- _Data for review_
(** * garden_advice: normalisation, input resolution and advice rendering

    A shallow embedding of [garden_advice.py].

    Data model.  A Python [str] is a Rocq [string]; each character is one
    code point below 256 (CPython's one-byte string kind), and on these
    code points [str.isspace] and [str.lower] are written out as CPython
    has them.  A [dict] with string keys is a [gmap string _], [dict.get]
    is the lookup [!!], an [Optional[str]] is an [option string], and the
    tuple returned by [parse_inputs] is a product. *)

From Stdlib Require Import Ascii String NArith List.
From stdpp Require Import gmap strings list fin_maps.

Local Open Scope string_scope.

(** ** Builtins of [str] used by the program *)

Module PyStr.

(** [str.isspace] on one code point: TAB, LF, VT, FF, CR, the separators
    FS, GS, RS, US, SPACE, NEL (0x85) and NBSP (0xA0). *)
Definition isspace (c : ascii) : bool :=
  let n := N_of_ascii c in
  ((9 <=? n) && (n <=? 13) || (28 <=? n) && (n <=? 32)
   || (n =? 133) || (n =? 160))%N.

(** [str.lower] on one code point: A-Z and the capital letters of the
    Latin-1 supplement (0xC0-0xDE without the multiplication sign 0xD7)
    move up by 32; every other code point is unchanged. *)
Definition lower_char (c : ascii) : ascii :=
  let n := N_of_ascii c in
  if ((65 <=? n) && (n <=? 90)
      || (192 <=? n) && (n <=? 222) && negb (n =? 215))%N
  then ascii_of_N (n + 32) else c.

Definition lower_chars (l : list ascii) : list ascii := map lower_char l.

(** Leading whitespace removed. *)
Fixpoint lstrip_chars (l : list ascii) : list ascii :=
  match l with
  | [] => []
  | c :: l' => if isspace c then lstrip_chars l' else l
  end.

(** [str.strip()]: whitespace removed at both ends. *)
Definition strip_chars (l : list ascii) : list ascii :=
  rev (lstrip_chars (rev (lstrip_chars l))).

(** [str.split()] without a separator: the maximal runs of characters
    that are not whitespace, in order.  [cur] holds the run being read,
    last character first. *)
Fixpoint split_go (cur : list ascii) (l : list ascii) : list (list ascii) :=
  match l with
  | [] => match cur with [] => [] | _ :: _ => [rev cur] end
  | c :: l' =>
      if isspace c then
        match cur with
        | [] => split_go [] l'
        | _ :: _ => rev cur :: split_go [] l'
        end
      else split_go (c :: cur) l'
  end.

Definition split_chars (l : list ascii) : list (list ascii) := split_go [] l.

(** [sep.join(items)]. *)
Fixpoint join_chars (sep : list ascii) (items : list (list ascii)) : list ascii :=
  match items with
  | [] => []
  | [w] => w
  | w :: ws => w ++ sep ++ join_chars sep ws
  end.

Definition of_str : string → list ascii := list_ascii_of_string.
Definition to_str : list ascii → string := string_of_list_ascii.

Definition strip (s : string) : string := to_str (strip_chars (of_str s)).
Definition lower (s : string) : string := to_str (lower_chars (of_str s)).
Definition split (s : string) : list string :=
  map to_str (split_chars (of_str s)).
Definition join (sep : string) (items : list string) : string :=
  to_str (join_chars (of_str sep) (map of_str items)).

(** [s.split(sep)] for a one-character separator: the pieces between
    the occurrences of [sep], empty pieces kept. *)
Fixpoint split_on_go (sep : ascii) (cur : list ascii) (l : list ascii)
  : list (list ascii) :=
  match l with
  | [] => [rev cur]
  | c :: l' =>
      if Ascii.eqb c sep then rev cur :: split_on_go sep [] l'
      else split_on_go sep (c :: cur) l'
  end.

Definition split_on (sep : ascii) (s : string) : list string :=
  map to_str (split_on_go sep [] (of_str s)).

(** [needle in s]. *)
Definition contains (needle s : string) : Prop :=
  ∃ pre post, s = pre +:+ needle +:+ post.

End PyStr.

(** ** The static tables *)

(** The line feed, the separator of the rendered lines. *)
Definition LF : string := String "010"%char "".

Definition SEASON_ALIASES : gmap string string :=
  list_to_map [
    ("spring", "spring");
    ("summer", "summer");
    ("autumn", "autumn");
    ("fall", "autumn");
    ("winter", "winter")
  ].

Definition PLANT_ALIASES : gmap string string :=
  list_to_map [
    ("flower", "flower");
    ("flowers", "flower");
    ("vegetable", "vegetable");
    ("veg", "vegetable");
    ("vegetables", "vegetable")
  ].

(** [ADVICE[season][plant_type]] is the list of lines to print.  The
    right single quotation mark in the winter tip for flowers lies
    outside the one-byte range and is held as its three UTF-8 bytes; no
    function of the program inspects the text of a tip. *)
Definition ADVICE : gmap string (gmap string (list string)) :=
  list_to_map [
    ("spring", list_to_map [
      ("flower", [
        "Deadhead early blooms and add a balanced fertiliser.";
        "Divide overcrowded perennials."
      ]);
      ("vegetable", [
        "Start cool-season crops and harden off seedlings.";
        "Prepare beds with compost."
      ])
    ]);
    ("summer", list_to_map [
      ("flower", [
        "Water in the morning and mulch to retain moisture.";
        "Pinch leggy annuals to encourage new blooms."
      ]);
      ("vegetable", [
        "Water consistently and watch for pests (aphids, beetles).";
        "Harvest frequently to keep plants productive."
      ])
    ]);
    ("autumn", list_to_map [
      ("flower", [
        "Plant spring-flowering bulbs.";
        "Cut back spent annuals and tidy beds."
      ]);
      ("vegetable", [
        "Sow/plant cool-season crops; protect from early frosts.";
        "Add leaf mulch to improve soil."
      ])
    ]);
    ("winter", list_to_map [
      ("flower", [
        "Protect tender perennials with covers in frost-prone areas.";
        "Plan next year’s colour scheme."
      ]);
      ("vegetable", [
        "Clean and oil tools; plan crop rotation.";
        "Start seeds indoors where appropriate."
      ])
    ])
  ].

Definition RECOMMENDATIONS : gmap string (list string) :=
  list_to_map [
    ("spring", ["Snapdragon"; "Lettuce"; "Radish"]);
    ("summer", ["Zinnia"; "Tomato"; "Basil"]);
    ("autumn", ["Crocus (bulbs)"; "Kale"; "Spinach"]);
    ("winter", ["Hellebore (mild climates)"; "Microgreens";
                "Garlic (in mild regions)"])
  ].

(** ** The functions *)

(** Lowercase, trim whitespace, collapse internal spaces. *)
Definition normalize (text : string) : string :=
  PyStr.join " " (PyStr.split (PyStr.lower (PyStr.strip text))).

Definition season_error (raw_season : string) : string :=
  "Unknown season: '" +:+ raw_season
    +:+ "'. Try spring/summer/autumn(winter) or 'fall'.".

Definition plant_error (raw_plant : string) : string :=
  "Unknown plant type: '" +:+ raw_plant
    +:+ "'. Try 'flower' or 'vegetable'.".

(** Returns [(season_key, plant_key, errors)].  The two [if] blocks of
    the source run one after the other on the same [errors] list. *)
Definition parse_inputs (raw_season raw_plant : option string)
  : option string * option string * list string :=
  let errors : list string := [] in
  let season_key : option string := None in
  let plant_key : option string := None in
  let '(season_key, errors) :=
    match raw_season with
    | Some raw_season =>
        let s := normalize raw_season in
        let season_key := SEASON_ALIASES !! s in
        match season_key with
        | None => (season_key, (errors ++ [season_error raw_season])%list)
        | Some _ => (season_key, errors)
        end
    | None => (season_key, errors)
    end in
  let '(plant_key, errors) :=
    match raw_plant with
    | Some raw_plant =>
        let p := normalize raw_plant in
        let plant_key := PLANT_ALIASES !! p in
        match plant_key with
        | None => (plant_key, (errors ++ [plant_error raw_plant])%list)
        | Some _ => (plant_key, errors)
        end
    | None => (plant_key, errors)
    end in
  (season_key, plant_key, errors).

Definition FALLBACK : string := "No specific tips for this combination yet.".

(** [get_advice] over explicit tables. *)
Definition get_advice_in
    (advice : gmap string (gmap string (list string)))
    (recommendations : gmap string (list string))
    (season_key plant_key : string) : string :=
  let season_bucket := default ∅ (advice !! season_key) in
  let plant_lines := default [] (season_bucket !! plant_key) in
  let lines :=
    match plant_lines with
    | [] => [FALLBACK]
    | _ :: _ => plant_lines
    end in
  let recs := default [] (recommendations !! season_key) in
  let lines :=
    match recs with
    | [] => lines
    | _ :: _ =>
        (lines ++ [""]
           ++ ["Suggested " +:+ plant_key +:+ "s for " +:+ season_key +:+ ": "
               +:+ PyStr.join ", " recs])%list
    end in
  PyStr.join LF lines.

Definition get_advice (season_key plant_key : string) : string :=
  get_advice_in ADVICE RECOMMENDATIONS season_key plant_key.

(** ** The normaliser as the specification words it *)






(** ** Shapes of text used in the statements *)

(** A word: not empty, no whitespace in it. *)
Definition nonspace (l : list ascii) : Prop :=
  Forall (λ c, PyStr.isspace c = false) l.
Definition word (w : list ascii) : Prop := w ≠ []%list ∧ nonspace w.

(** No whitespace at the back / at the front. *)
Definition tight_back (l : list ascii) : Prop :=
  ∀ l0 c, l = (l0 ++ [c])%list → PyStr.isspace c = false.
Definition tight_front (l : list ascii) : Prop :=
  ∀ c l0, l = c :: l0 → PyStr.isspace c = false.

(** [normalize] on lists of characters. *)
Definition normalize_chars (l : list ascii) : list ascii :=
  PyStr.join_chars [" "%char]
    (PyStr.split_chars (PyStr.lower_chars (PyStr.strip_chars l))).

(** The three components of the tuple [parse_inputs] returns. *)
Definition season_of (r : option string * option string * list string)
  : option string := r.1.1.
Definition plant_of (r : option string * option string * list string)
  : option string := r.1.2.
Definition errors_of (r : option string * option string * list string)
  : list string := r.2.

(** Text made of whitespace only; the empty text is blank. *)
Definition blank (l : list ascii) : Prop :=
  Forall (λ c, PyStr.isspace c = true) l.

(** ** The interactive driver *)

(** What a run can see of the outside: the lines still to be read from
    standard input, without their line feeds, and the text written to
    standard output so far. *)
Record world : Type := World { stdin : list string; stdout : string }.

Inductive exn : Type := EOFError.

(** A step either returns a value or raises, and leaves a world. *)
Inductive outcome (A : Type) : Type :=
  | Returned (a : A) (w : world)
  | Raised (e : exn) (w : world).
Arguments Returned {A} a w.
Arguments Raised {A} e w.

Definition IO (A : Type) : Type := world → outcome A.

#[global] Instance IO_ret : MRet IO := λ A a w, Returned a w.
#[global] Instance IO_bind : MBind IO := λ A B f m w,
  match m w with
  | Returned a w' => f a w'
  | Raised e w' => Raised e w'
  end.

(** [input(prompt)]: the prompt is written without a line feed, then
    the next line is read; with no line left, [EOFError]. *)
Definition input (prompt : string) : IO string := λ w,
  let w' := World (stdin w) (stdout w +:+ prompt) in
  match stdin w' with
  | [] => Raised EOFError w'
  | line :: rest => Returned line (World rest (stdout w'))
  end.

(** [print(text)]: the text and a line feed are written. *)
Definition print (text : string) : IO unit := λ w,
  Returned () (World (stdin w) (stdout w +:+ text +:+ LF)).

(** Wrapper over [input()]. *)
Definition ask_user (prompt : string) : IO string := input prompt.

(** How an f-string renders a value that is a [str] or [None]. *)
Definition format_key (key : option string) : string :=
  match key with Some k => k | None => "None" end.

- _Instructions for the task_
Output exactly one stretch of the listing: from the line containing "Fixpoint split_go (cur" through the line containing "(** [s.split(sep)] for", both end lines included.

- _Answer box_
Fixpoint split_go (cur : list ascii) (l : list ascii) : list (list ascii) :=
  match l with
  | [] => match cur with [] => [] | _ :: _ => [rev cur] end
  | c :: l' =>
      if isspace c then
        match cur with
        | [] => split_go [] l'
        | _ :: _ => rev cur :: split_go [] l'
        end
      else split_go (c :: cur) l'
  end.

Definition split_chars (l : list ascii) : list (list ascii) := split_go [] l.

(** [sep.join(items)]. *)
Fixpoint join_chars (sep : list ascii) (items : list (list ascii)) : list ascii :=
  match items with
  | [] => []
  | [w] => w
  | w :: ws => w ++ sep ++ join_chars sep ws
  end.

Definition of_str : string → list ascii := list_ascii_of_string.
Definition to_str : list ascii → string := string_of_list_ascii.

Definition strip (s : string) : string := to_str (strip_chars (of_str s)).
Definition lower (s : string) : string := to_str (lower_chars (of_str s)).
Definition split (s : string) : list string :=
  map to_str (split_chars (of_str s)).
Definition join (sep : string) (items : list string) : string :=
  to_str (join_chars (of_str sep) (map of_str items)).

(** [s.split(sep)] for a one-character separator: the pieces between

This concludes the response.